I have never been lost/disoriented in the dark in anything like the conditions described above, nor even truly lost in my entire life. Even the time I set out on my own from our house in Tegucigalpa to go to my father's office at 5 years old, I wasn't completely lost. I knew I had to get to the Plaza, and I could tell directions from the Sun.

I have been in whiteouts where I had to proceed very carefully and slowly. Perhaps the most risky was during one of my stays at 17,000 ft on Denali, when we were still using a central latrine rather than WagBags. The latrine was a box with a lid, with a plastic bag liner. When the bag got filled, you were supposed to close the bag, place it in another compartment of the box, and insert a new bag. Anyway, most people were camped on a little rise above the latrine, so you to walk about 100 meters to the box down a little incline. To your left was Rescue Gully, a straight shot sloped about 40-50 degrees down to the 14,000 foot camp (that's 3000 ft lower, used by the rangers to lower accident and HAPE victims by rope in a sled, but you would slid all the way rapidly if you slipped). About the 3rd or 4th day of the storm we were sitting out (temperatures below -20 and down to -45F the whole time, winds above 30 knots and sometimes up to 60 or 70 knots according to the rangers' measuring devices), I headed for the latrine during a clear spell. Having accomplished my purpose, I started back, just as the wind picked up and found myself in a whiteout with visibility quite literally not being able to see arm's length, with the snow blowing so at times I could not see my boots. I knew the general direction back to the tents and started for them. I quickly discovered that I could feel the packed path under my boots and could tell when I got to the side of the (literally) beaten path by feel. I knew that only a few 10s of meters to my right was Rescue Gully and a long fast ride downhill. So I took about one step per 10 seconds or longer. It got harder as the slope up to the campsite got steeper (good! I'm going uphill instead of down toward the couloir!). I had gotten perhaps 3/4 of the way and was just getting onto the flatter area when the winds slowed and visibility improved, allowing me to see the tops of some of the tents peeking above their windwalls. My tentmates commented that I had been gone a long time, and after I related my adventure, said that they were indeed starting to worry a bit.

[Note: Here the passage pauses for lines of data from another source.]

(** * torchtitan/parallelisms/parallelize_llama.py

    A shallow embedding of the orchestration logic of
    [parallelize_llama.py]: the activation-checkpoint policies
    ([checkpoint_wrapper]), the manual and traced pipeline partitioners
    ([apply_pipeline_parallelism], [TransformerChunk]), the schedule
    builder ([build_pipeline_schedule]) and the SPMD entry point
    ([parallelize_llama]).

    Python integers are [Z]; strings are [string]; dictionaries and sets
    are stdpp's [gmap] and [gset]; exceptions are the [Raise] branch of
    [result].  Calls into torch and pippy are recorded as data (which
    wrapper or plan was applied to which module), never executed. *)

From Stdlib Require Import ZArith String Ascii DecimalString DecimalZ DecimalPos Lia.
From stdpp Require Import base strings gmap list numbers.

Local Open Scope Z_scope.

(** ** Python primitives *)

Module Py.

Inductive exn : Set :=
| AssertionError
| NotImplementedError
| ZeroDivisionError
| KeyError
| IndexError
| ValueError
| RuntimeError.

Inductive result (A : Type) : Type :=
| Ok (a : A)
| Raise (e : exn).
Global Arguments Ok {A} a.
Global Arguments Raise {A} e.

Definition bind {A B} (r : result A) (k : A → result B) : result B :=
  match r with
  | Ok a => k a
  | Raise e => Raise e
  end.

(** [assert cond] *)
Definition assert (cond : bool) : result unit :=
  if cond then Ok tt else Raise AssertionError.

(** [a // b] on ints: the floor quotient, [ZeroDivisionError] on [b = 0].
    [Z.div] rounds towards minus infinity like Python. *)
Definition floordiv (a b : Z) : result Z :=
  if bool_decide (b = 0) then Raise ZeroDivisionError else Ok (a `div` b).

(** [range(n)] *)
Definition range (n : Z) : list Z := seqZ 0 n.

(** [range(a, b)] *)
Definition range2 (a b : Z) : list Z := seqZ a (b - a).

(** [f"{n}"] for an int [n] *)
Definition str (n : Z) : string := NilEmpty.string_of_int (Z.to_int n).

Definition is_digit (c : ascii) : bool :=
  let n := N_of_ascii c in (48 <=? n)%N && (n <=? 57)%N.

(** [s.isdigit()], on ASCII strings: non-empty and every character a
    decimal digit. *)
Definition isdigit (s : string) : bool :=
  match s with
  | EmptyString => false
  | _ => forallb is_digit (list_ascii_of_string s)
  end.

(** [int(s)] on an optional minus sign followed by ASCII digits; every
    other string is a [ValueError] here (Python also accepts blanks, a
    plus sign and underscores, which no caller in this file produces). *)
Definition int (s : string) : result Z :=
  let digits := match s with String "-" r => r | _ => s end in
  if isdigit digits then
    match NilEmpty.int_of_string s with
    | Some d => Ok (Z.of_int d)
    | None => Raise ValueError
    end
  else Raise ValueError.

(** [sub in s] for strings *)
Fixpoint contains (sub s : string) : bool :=
  String.prefix sub s ||
  match s with
  | EmptyString => false
  | String _ r => contains sub r
  end.

(** [s.split(sep)[-1]] for a one-character separator: what follows the
    last separator, [cur] being the field read so far. *)
Fixpoint last_field (sep : ascii) (cur s : string) : string :=
  match s with
  | EmptyString => cur
  | String c r =>
      if Ascii.eqb c sep then last_field sep EmptyString r
      else last_field sep (cur +:+ String c EmptyString) r
  end.

(** [x in l] for a list of strings *)
Definition mem (x : string) (l : list string) : bool := bool_decide (x ∈ l).

(** [d.setdefault(k, v)] *)
Definition setdefault (k : string) (v : Z) (d : gmap string Z) : gmap string Z :=
  match d !! k with
  | Some _ => d
  | None => <[k := v]> d
  end.

(** [d[k]] on a [defaultdict(int)] *)
Definition getitem_default (d : gmap string Z) (k : string) : Z :=
  default 0 (d !! k).

End Py.
Import Py.

Global Instance result_ret : MRet result := λ A a, Ok a.
Global Instance result_bind : MBind result := λ A B k r, Py.bind r k.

I have had other whiteout experiences - try skiing in a whiteout when the snow is blowing over your skis. Sorry, but headlamps, chemical lights, and reflective tape don't help in those circumstances, and the usual placement of wands at rope length intervals doesn't help in visibilities of single digit meter distances. It can be done, if you have previously learned some techniques.

3:14 p.m. on March 8, 2009 (EDT)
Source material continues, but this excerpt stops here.